**The data:**
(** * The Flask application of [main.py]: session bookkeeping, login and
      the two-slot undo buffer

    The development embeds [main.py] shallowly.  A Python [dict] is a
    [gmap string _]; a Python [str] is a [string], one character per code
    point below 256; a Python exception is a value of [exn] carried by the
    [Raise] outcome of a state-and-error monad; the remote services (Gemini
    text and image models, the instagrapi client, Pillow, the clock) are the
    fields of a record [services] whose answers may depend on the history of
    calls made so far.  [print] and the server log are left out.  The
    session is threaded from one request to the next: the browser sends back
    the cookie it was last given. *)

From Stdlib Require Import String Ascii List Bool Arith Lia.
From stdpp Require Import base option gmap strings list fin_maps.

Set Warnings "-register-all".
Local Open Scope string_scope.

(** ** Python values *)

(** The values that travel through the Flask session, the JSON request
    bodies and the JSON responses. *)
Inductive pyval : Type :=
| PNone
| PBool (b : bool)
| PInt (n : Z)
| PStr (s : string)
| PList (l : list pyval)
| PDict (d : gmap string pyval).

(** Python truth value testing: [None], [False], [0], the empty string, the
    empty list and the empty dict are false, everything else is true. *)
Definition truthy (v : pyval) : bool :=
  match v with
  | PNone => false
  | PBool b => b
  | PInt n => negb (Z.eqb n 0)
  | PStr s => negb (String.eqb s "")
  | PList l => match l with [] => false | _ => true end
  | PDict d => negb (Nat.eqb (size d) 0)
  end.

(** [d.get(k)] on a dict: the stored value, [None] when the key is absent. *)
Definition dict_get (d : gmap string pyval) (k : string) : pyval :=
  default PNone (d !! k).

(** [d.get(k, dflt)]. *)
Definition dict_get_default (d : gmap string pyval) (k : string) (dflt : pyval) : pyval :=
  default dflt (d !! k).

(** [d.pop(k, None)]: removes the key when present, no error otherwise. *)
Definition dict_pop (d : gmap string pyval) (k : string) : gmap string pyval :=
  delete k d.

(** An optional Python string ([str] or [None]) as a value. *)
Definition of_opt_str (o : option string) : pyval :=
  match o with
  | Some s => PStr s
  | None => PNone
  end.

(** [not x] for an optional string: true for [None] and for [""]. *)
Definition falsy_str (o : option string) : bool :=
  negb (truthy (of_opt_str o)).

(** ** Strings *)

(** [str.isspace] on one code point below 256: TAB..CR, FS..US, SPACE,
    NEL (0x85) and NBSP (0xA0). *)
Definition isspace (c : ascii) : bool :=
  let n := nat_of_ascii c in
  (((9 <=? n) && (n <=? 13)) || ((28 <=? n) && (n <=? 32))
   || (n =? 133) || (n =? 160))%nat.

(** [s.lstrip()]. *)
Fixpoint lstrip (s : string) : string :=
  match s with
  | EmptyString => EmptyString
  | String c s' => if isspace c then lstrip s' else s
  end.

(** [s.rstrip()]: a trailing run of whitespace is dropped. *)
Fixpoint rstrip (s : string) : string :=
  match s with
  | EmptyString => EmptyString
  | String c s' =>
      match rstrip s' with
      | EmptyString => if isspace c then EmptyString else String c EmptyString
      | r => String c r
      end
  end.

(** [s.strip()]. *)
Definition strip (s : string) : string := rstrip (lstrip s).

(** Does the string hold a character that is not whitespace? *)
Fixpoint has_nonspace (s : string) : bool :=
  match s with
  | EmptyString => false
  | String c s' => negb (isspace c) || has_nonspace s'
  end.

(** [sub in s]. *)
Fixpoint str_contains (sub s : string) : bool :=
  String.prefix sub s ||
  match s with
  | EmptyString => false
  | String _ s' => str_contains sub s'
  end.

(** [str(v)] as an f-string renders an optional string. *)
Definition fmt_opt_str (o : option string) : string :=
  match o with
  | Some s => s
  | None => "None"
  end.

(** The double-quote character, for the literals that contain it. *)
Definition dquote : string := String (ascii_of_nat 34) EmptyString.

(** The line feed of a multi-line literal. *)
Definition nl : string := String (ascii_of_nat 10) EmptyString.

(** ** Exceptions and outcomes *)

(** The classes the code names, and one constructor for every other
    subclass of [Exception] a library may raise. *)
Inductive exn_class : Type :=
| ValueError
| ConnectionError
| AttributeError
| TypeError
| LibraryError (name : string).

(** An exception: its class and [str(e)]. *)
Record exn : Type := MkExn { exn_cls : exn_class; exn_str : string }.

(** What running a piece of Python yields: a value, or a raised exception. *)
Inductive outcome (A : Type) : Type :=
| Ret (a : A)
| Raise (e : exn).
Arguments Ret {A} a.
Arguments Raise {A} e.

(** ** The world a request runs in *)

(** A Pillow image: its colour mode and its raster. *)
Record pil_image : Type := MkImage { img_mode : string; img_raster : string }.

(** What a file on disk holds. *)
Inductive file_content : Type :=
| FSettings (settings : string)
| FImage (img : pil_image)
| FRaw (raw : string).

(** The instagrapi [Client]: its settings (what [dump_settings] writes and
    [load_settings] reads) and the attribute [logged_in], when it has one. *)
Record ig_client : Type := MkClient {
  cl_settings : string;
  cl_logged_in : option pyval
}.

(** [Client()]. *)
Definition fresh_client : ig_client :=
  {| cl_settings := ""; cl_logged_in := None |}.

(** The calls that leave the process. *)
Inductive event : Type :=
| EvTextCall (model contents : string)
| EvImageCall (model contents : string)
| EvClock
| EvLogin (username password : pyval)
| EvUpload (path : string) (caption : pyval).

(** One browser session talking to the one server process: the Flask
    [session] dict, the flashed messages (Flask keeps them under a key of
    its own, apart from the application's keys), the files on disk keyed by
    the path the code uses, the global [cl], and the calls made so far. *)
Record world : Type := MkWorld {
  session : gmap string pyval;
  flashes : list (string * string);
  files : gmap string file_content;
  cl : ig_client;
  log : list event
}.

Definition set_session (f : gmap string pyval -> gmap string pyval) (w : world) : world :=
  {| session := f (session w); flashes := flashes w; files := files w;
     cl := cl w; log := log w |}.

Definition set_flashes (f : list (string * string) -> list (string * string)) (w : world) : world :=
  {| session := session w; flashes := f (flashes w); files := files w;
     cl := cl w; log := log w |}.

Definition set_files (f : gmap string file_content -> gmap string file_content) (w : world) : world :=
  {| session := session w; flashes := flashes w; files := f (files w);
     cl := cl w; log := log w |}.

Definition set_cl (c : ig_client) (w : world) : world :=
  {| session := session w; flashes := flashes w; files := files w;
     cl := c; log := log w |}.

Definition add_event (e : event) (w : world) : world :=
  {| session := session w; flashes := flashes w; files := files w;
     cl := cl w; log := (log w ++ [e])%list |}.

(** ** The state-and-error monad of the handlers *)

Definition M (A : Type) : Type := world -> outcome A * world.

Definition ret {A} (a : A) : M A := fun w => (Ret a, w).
==
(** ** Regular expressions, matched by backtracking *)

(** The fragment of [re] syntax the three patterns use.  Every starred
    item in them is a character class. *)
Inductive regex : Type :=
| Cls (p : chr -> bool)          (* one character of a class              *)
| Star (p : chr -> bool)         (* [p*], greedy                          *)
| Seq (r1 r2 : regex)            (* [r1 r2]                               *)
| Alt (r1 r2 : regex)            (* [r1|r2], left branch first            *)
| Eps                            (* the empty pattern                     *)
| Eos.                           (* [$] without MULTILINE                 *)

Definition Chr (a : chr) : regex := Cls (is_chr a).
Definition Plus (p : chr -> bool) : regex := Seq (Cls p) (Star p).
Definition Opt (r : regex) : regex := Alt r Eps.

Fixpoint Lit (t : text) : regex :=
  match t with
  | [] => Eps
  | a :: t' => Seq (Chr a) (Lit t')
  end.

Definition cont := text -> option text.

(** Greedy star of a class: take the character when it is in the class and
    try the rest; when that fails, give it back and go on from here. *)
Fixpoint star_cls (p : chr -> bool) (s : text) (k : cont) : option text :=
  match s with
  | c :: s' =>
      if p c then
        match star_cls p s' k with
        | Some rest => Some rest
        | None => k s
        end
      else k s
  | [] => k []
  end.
--
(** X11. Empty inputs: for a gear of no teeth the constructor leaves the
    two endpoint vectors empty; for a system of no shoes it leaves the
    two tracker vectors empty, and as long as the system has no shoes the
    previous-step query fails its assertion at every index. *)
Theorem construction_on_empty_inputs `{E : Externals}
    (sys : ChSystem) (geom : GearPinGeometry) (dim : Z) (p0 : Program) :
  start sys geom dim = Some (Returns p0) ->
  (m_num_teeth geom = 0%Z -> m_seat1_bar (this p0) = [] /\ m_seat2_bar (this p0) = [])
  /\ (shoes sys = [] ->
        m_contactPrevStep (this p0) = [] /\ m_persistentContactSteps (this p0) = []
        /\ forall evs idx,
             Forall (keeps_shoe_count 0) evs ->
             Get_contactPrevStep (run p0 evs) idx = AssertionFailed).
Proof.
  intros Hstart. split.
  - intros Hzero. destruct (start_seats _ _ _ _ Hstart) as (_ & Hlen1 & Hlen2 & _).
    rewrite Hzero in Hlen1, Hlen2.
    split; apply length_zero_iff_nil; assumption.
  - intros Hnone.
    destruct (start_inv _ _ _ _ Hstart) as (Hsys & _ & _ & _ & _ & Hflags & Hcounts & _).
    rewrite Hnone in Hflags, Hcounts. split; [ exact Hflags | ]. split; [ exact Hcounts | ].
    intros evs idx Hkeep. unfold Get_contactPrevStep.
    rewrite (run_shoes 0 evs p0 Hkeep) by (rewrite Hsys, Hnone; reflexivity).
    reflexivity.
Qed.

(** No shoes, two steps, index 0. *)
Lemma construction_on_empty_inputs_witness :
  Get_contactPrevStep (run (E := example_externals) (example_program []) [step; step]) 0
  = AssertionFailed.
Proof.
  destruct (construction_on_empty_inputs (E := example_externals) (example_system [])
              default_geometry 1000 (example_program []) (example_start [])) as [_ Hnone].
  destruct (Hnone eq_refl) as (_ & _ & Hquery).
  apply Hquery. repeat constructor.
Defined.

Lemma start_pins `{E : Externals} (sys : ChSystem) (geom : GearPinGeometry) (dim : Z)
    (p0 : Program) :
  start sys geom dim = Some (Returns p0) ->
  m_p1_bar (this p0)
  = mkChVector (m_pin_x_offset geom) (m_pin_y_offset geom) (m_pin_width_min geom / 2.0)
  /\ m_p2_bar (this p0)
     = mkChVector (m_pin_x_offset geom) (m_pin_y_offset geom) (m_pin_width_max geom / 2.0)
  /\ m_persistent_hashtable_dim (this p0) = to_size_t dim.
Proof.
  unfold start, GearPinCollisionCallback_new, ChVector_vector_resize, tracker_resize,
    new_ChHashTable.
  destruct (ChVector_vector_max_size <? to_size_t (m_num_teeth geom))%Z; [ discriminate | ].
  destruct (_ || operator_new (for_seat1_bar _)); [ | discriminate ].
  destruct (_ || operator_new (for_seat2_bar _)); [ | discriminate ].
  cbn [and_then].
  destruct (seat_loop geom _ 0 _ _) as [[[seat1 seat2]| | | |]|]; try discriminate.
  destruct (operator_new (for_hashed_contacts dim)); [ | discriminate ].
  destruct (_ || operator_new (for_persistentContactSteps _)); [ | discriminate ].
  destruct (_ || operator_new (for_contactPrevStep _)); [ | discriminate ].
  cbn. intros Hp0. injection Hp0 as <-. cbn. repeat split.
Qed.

**Work request:** Copy word for word the stretch of entries above from the line that has "Fixpoint str_contains (sub" through the line that has "the path the", both ends included, and nothing outside it.

**Solution for this problem:**
Fixpoint str_contains (sub s : string) : bool :=
  String.prefix sub s ||
  match s with
  | EmptyString => false
  | String _ s' => str_contains sub s'
  end.

(** [str(v)] as an f-string renders an optional string. *)
Definition fmt_opt_str (o : option string) : string :=
  match o with
  | Some s => s
  | None => "None"
  end.

(** The double-quote character, for the literals that contain it. *)
Definition dquote : string := String (ascii_of_nat 34) EmptyString.

(** The line feed of a multi-line literal. *)
Definition nl : string := String (ascii_of_nat 10) EmptyString.

(** ** Exceptions and outcomes *)

(** The classes the code names, and one constructor for every other
    subclass of [Exception] a library may raise. *)
Inductive exn_class : Type :=
| ValueError
| ConnectionError
| AttributeError
| TypeError
| LibraryError (name : string).

(** An exception: its class and [str(e)]. *)
Record exn : Type := MkExn { exn_cls : exn_class; exn_str : string }.

(** What running a piece of Python yields: a value, or a raised exception. *)
Inductive outcome (A : Type) : Type :=
| Ret (a : A)
| Raise (e : exn).
Arguments Ret {A} a.
Arguments Raise {A} e.

(** ** The world a request runs in *)

(** A Pillow image: its colour mode and its raster. *)
Record pil_image : Type := MkImage { img_mode : string; img_raster : string }.

(** What a file on disk holds. *)
Inductive file_content : Type :=
| FSettings (settings : string)
| FImage (img : pil_image)
| FRaw (raw : string).

(** The instagrapi [Client]: its settings (what [dump_settings] writes and
    [load_settings] reads) and the attribute [logged_in], when it has one. *)
Record ig_client : Type := MkClient {
  cl_settings : string;
  cl_logged_in : option pyval
}.

(** [Client()]. *)
Definition fresh_client : ig_client :=
  {| cl_settings := ""; cl_logged_in := None |}.

(** The calls that leave the process. *)
Inductive event : Type :=
| EvTextCall (model contents : string)
| EvImageCall (model contents : string)
| EvClock
| EvLogin (username password : pyval)
| EvUpload (path : string) (caption : pyval).

(** One browser session talking to the one server process: the Flask
    [session] dict, the flashed messages (Flask keeps them under a key of
    its own, apart from the application's keys), the files on disk keyed by
    the path the code uses, the global [cl], and the calls made so far. *)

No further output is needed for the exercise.